La inflamación articular es una de las principales causas de dolor crónico en personas mayores de 60 años. Con el paso del tiempo, el cartílago se desgasta, disminuye la producción de colágeno y pueden aparecer cuadros como la artrosis. Si bien el tratamiento médico es clave y no debe reemplazarse, incorporar ciertos alimentos con propiedades antiinflamatorias puede convertirse en un complemento interesante.
Por qué la cúrcuma y el jengibre son beneficiosos para las articulaciones
La cúrcuma es una raíz de color amarillo intenso, tradicional en la cocina asiática y protagonista del curry. Su principal compuesto activo es la curcumina, una sustancia con propiedades antioxidantes y antiinflamatorias estudiadas en distintos ensayos clínicos.
La Biblioteca Nacional de Medicina de Estados Unidos y publicaciones científicas indexadas en bases como PubMed han señalado que la curcumina puede ayudar a reducir marcadores inflamatorios en personas con osteoartritis.
cúrcuma y jengibre.
Por su parte, el jengibre también es una raíz ampliamente utilizada en infusiones y preparaciones culinarias. Contiene gingeroles y shogaoles, compuestos que han mostrado efectos antiinflamatorios similares —aunque más suaves— a algunos analgésicos convencionales, según revisiones publicadas en revistas como The Journal of Medicinal Food.

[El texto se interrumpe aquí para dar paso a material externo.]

(** * Sample bar chart visual: view-model transform and selection state

    A shallow embedding of [src/barChart.ts]: the function [visualTransform]
    with its colour helpers, and the methods [syncSelectionState] with
    [isSelectionIdInArray], [enumerateObjectInstances], [getTooltipData] and
    [HandleLandingPage] with [createSampleLandingPage] of the class
    [BarChart], and the [style] call of [update] on the bars.  JavaScript
    numbers are IEEE binary64
    values ([float]); objects used as dictionaries are finite maps keyed by
    strings; [undefined]/[null] members are [option]s; a [TypeError] raised
    by a member access on [undefined] is an explicit [Throw]. *)

From Stdlib Require Import Floats.
From stdpp Require Import gmap strings list.

Set Warnings "-inexact-float".
Local Open Scope string_scope.
Local Open Scope list_scope.
Local Open Scope nat_scope.

(** ** Completions: a call either returns or throws *)

Inductive JsError : Type :=
| TypeError (message : string).

Inductive Completion (A : Type) : Type :=
| Normal (a : A)
| Throw (e : JsError).
Arguments Normal {A} a.
Arguments Throw {A} e.

(** [let? x := e else d in k]: one operand of a [!e || ...] chain, and any
    other test of a possibly absent member; [d] is taken when [e] is falsy
    (absent). *)
Notation "'let?' x := e 'else' d 'in' k" :=
  (match e with Some x => k | None => d end)
  (at level 10, x pattern, e at level 100, d at level 100, k at level 200,
   only parsing).

(** ** Values exchanged with the host *)

(** [PrimitiveValue = string | number | boolean | Date], together with the
    two absent values an untyped read can produce.  A [Date] is carried by
    its time value. *)
Inductive PrimitiveValue : Type :=
| PUndefined
| PNull
| PBoolean (b : bool)
| PNumber (n : float)
| PString (s : string)
| PDate (time : float).

(** Reading [xs[i]] from an array: [undefined] past the end. *)
Definition at_index (xs : list PrimitiveValue) (i : nat) : PrimitiveValue :=
  default PUndefined (xs !! i).

Module Fill.
Record solid_t : Type := { color : string }.
Record t : Type := { solid : solid_t }.
End Fill.

Inductive DataViewPropertyValue : Type :=
| Primitive (v : PrimitiveValue)
| FillValue (f : Fill.t).

(** [objects[objectName][propertyName]] *)
Abbreviation DataViewObject := (gmap string DataViewPropertyValue).
Abbreviation DataViewObjects := (gmap string DataViewObject).

Inductive twoValsEnum : Type := above | under.

Inductive specialValsEnum : Type := coffee | warning | musicalNote.

(** ** The data view *)

Module DataViewMetadataColumn.
Record t : Type := { displayName : string }.
End DataViewMetadataColumn.

Module DataViewCategoryColumn.
Record t : Type := {
  source : option DataViewMetadataColumn.t;
  values : list PrimitiveValue;
  objects : option (list (option DataViewObjects));
}.
End DataViewCategoryColumn.

Module DataViewValueColumn.
Record t : Type := {
  values : list PrimitiveValue;
  maxLocal : PrimitiveValue;
}.
End DataViewValueColumn.

Module DataViewCategorical.
Record t : Type := {
  categories : option (list DataViewCategoryColumn.t);
  values : option (list DataViewValueColumn.t);
}.
End DataViewCategorical.

Module DataViewMetadata.
Record t : Type := { objects : option DataViewObjects }.
End DataViewMetadata.

Module DataView.
Record t : Type := {
  metadata : DataViewMetadata.t;
  categorical : option DataViewCategorical.t;
}.
End DataView.

Module VisualUpdateOptions.
Record t : Type := { dataViews : option (list DataView.t) }.
End VisualUpdateOptions.

(** ** The host services *)

Module IColorInfo.
Record t : Type := { value : string }.
End IColorInfo.

Module ISandboxExtendedColorPalette.
Record t : Type := {
  isHighContrast : bool;
  foreground : IColorInfo.t;
  background : IColorInfo.t;
  getColor : string -> IColorInfo.t;
}.
End ISandboxExtendedColorPalette.

(** What the runtime and the host library supply and this file only calls:
    selection identities with their builder and containment test, and the
    string conversion of numbers and dates used by template literals. *)
Class HostRuntime : Type := {
  ISelectionId : Type;
  ISelectionIdBuilder : Type;
  withCategory :
    ISelectionIdBuilder -> DataViewCategoryColumn.t -> nat -> ISelectionIdBuilder;
  createSelectionId : ISelectionIdBuilder -> ISelectionId;
  includes : ISelectionId -> ISelectionId -> bool;
  numberToString : float -> string;
  dateToString : float -> string;
}.

Module IVisualHost.
Record t `{HostRuntime} : Type := {
  colorPalette : ISandboxExtendedColorPalette.t;
  createSelectionIdBuilder : ISelectionIdBuilder;
}.
End IVisualHost.

(** The template literal [`${v}`]. *)
Definition templateString `{HostRuntime} (v : PrimitiveValue) : string :=
  match v with
  | PUndefined => "undefined"
  | PNull => "null"
  | PBoolean true => "true"
  | PBoolean false => "false"
  | PNumber n => numberToString n
  | PString s => s
  | PDate time => dateToString time
  end.

(** ** Settings *)

Module EnableAxis.
Record t : Type := { show : bool; fill : string }.
End EnableAxis.

(** [helpLinkColor] is declared a [string]; it receives [null] outside
    high-contrast mode, hence the [option]. *)
Module GeneralView.
Record t : Type := {
  opacity : float;
  showBugBashData : bool;
  showHelpLink : bool;
  helpLinkColor : option string;
  specialEnumeration : specialValsEnum;
}.
End GeneralView.

Module TestAnalyticsProperty.
Record t : Type := {
  show : bool;
  displayName : string;
  opacity : float;
  showHelpLink : bool;
  helpLinkColor : option string;
  specialEnumeration : specialValsEnum;
}.
End TestAnalyticsProperty.

(** The sections [CardWithManyPropertiesAnalytics] and
    [CardWithManyPropertiesFormatting] have the same members. *)
Module CardWithManyProperties.
Record t : Type := {
  show : bool;
  displayName : string;
  unboundIntegerProperty : float;
  boundIntegerProperty : float;
  unboundNumericProperty : float;
  boundNumericProperty : float;
  booleanProperty : bool;
  textProperty : string;
  specialEnumeration : specialValsEnum;
  colorProperty : string;
  nullableColorProperty : string;
  formattingLableDisplayUnitsProperty : float;
  formattingAlignmentProperty : string;
  formattingFontSizeProperty : float;
}.
End CardWithManyProperties.

Record BarChartSettings : Type := {
  enableAxis : EnableAxis.t;
  generalView : GeneralView.t;
  testAnalyticsProperty : TestAnalyticsProperty.t;
  CardWithManyPropertiesAnalytics : CardWithManyProperties.t;
  CardWithManyPropertiesFormatting : CardWithManyProperties.t;
}.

Y ambos funcionan mejor juntos porque sus mecanismos de acción se complementan. Mientras la curcumina actúa inhibiendo determinadas vías inflamatorias a nivel celular, los compuestos del jengibre ayudan a modular la respuesta del organismo frente al dolor y la rigidez.

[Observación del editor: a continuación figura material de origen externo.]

(* ================================================================== *)
(** ** [Spinner.spin], both sides of the [fork] *)

(** [[self.command] if isinstance(self.command, str) else self.command] *)
Definition normalize (c : command) : list string :=
  match c with
  | CmdStr s => [s]
  | CmdList l => l
  end.

(** How a process leaves [spin]: by [return], by an exception, by
    [_exit], or because [execvp] replaced its image. *)
Inductive outcome : Type :=
| Returned (code : Z)
| Raised (e : exn)
| Exited (code : Z)
| Replaced.

Definition exec_failed (msg : string) (w : World) : outcome * World :=
  (Exited 127, emit (EvStderr (NL ++ "exec failed: " ++ msg ++ NL)) w).

(** Lines 54-59, the child.  [argv[0]] of an empty list raises
    [IndexError], which the [except Exception] clause takes as well. *)
Definition child_branch (env : Env) (argv : list string) (w : World)
  : outcome * World :=
  match argv with
  | [] => exec_failed "list index out of range" w
  | file :: _ =>
      let w1 := emit (EvExec file argv) w in
      match env_execvp env file argv with
      | None => (Replaced, w1)
      | Some msg => exec_failed msg w1
      end
  end.

(** The wait status the child is bound to end with when it never leaves
    the code of [spin]. *)
Definition own_status (env : Env) (argv : list string) (w : World) : option Z :=
  match fst (child_branch env argv w) with
  | Exited code => Some (W_EXITCODE code 0)
  | _ => None
  end.

(** The circumstances of a call of [spin]: the process is the parent or
    the child of a [fork] made on the main thread; or [fork] fails
    ([Unforked]); or the call is made in a thread other than the main one
    and the process is the parent ([Worker]). *)
Inductive role : Type := Parent | Child | Unforked | Worker.

(** What [fork()] does in each of them. *)
Definition fork_result (env : Env) (r : role) : result Z :=
  match r with
  | Parent | Worker => Ok (Zpos (env_pid env))
  | Child => Ok 0
  | Unforked => Raise OSError
  end.

Definition initial (env : Env) : World :=
  mkWorld Gone false None (env_handlers env) 0 [].

(** [self._hide_cursor()] *)
Definition hide_cursor (w : World) : World := emit (EvStdout HIDE_CURSOR) w.

(** Lines 45-50 *)
Definition prologue (sp : Spinner) (w : World) : World :=
  hide_cursor (emit (EvStdout (wait_text sp ++ " ")) w).

Definition spin (fuel : nat) (env : Env) (sp : Spinner) (r : role)
  : option (outcome * World) :=
  let argv := normalize (sp_command sp) in
  let w := prologue sp (initial env) in
  match fork_result env r with
  | Raise e => Some (Raised e, w)
  | Ok p =>
      if p =? 0 then Some (child_branch env argv w)
      else
        let w1 :=
          emit (EvFork p) (set_child (Running (own_status env argv w)) w) in
        match
          match r with
          | Worker => supervise_off_main env sp fuel w1
          | _ => supervise env sp fuel w1
          end
        with
        | None => None
        | Some (Ok code, w2) => Some (Returned code, w2)
        | Some (Raise e, w2) => Some (Raised e, w2)
        end
  end.

(* ================================================================== *)
(** ** Reading a trace *)

(** Events that come from signal delivery, not from the main line. *)
Definition is_async (e : event) : bool :=
  match e with
  | EvDelivered _ | EvForward _ _ | EvOutside _ => true
  | _ => false
  end.

(** The system calls and prints of the main line, in order. *)
Definition mainline (tr : list event) : list event :=
  filter (fun e => negb (is_async e)) tr.

(** Output of the animation: one of the four glyphs, or the backspace. *)
Definition is_animation (e : event) : bool :=
  match e with
  | EvStdout s => existsb (String.eqb s) ["-"; "\"; "|"; "/"; BS]
  | _ => false
  end.

(** A reading of the clock; the timeout test is the only one in the loop. *)
Definition is_timeout_check (e : event) : bool :=
  match e with
  | EvClock _ => true
  | _ => false
  end.

(** Neither animation, nor a timeout test, nor a signal sent by the
    escalation of the timeout. *)
Definition draining (e : event) : bool :=
  negb (is_animation e) && negb (is_timeout_check e) &&
  match e with EvKill _ => false | _ => true end.

Definition cursor_step (visible : bool) (e : event) : bool :=
  match e with
  | EvStdout s =>
      if String.eqb s HIDE_CURSOR then false
      else if String.eqb s SHOW_CURSOR then true
      else visible
  | _ => visible
  end.

(** Whether the terminal shows its cursor after the given output. *)
Definition cursor_visible (tr : list event) : bool :=
  fold_left cursor_step tr true.

(** [w'] carries the trace of [w], extended by events that satisfy [P]. *)
Definition trace_ext (P : event -> bool) (w w' : World) : Prop :=
  exists l, w_trace w' = (w_trace w ++ l)%list /\ forallb P l = true.

(** How the kernel's view of the child can change behind the parent's
    back: a running child may end, nothing else moves. *)
Definition evolves (c c' : child_state) : Prop :=
  match c with
  | Gone => c' = Gone
  | Zombie st => c' = Zombie st
  | Running _ => c' <> Gone
  end.

(* ================================================================== *)
(** ** Vocabulary of the statements *)

(** [w'] is [w] after events the main line does not control: handlers are
    untouched, the child only moves forward, the trace only grows, the
    interruption flags are only ever set. *)
Record drift (w w' : World) : Prop := mkDrift {
  drift_handlers : w_handlers w' = w_handlers w;
  drift_child : evolves (w_child w) (w_child w');
  drift_trace : exists l, w_trace w' = (w_trace w ++ l)%list;
  drift_interrupted : w_interrupted w = true -> w_interrupted w' = true;
  drift_signal : w_signal_received w <> None -> w_signal_received w' <> None
}.

(** [w'] extends the trace of [w] by a stretch whose main line is [ev]. *)
Definition emits (ev : list event) (w w' : World) : Prop :=
  exists l, w_trace w' = (w_trace w ++ l)%list /\ mainline l = ev.

(** What the loop never undoes: the handler table, a child that is gone,
    the trace so far, the interruption flags once set. *)
Record frame (w w' : World) : Prop := mkFrame {
  frame_handlers : w_handlers w' = w_handlers w;
  frame_gone : w_child w = Gone -> w_child w' = Gone;
  frame_trace : exists l, w_trace w' = (w_trace w ++ l)%list;
  frame_interrupted : w_interrupted w = true -> w_interrupted w' = true;
  frame_signal : w_signal_received w <> None -> w_signal_received w' <> None
}.

Definition respects {A : Type} (R : World -> World -> Prop) (m : M A) : Prop :=
  forall w r w', m w = Some (r, w') -> R w w'.

(** The child has been collected by a [waitpid] of the parent. *)
Definition reaped (env : Env) (w : World) : Prop :=
  w_child w = Gone /\
  exists options st, In (EvWait options (pid env) st) (w_trace w).

(** What the main line does first once the timeout is reached. *)
Definition timeout_events : list event :=
  [EvStderr ((NL ++ "Process timed out.") ++ NL); EvKill SIGTERM; EvSleep 1].

(** How it ends: the re-check collects the child, or the child is still
    there, is killed and is waited for. *)
Definition escalation (env : Env) (tail : list event) : Prop :=
  (exists st, tail = [EvWait WNOHANG (pid env) st]) \/
  (exists st, tail = [EvWait WNOHANG 0 0; EvKill SIGKILL;
                      EvWait 0 (pid env) st]).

Cómo incorporar la cúrcuma y el jengibre a la rutina diaria
Infusión caliente: hervir rodajas de jengibre fresco durante 10 minutos, apagar el fuego y agregar una cucharadita de cúrcuma en polvo. Se recomienda sumar una pizca de pimienta negra, ya que mejora la absorción de la curcumina.
Leche dorada: mezclar leche (puede ser vegetal) con cúrcuma, jengibre rallado y un toque de miel. Ideal para la noche, cuando el dolor suele intensificarse.
En comidas saladas: agregar ambas raíces a sopas, guisos o salteados. Además de aportar sabor, elevan el perfil antiinflamatorio del plato.
En formato suplemento: siempre bajo indicación médica, especialmente si la persona toma anticoagulantes o tiene problemas digestivos.
Es importante aclarar que no se trata de una “cura mágica”. La evidencia científica respalda su uso como complemento, no como reemplazo de tratamientos indicados por profesionales de la salud. El equilibrio, como siempre, es la clave: alimentación variada, movimiento adaptado a la edad y seguimiento médico regular.
cúrcuma y jengibre
Además, cada organismo responde de manera diferente y en adultos mayores es fundamental evaluar posibles interacciones con medicamentos. La buena noticia es que hablamos deingredientes accesibles en Argentina, fáciles de conseguir en dietéticas o supermercados y simples de incorporar a la alimentación cotidiana.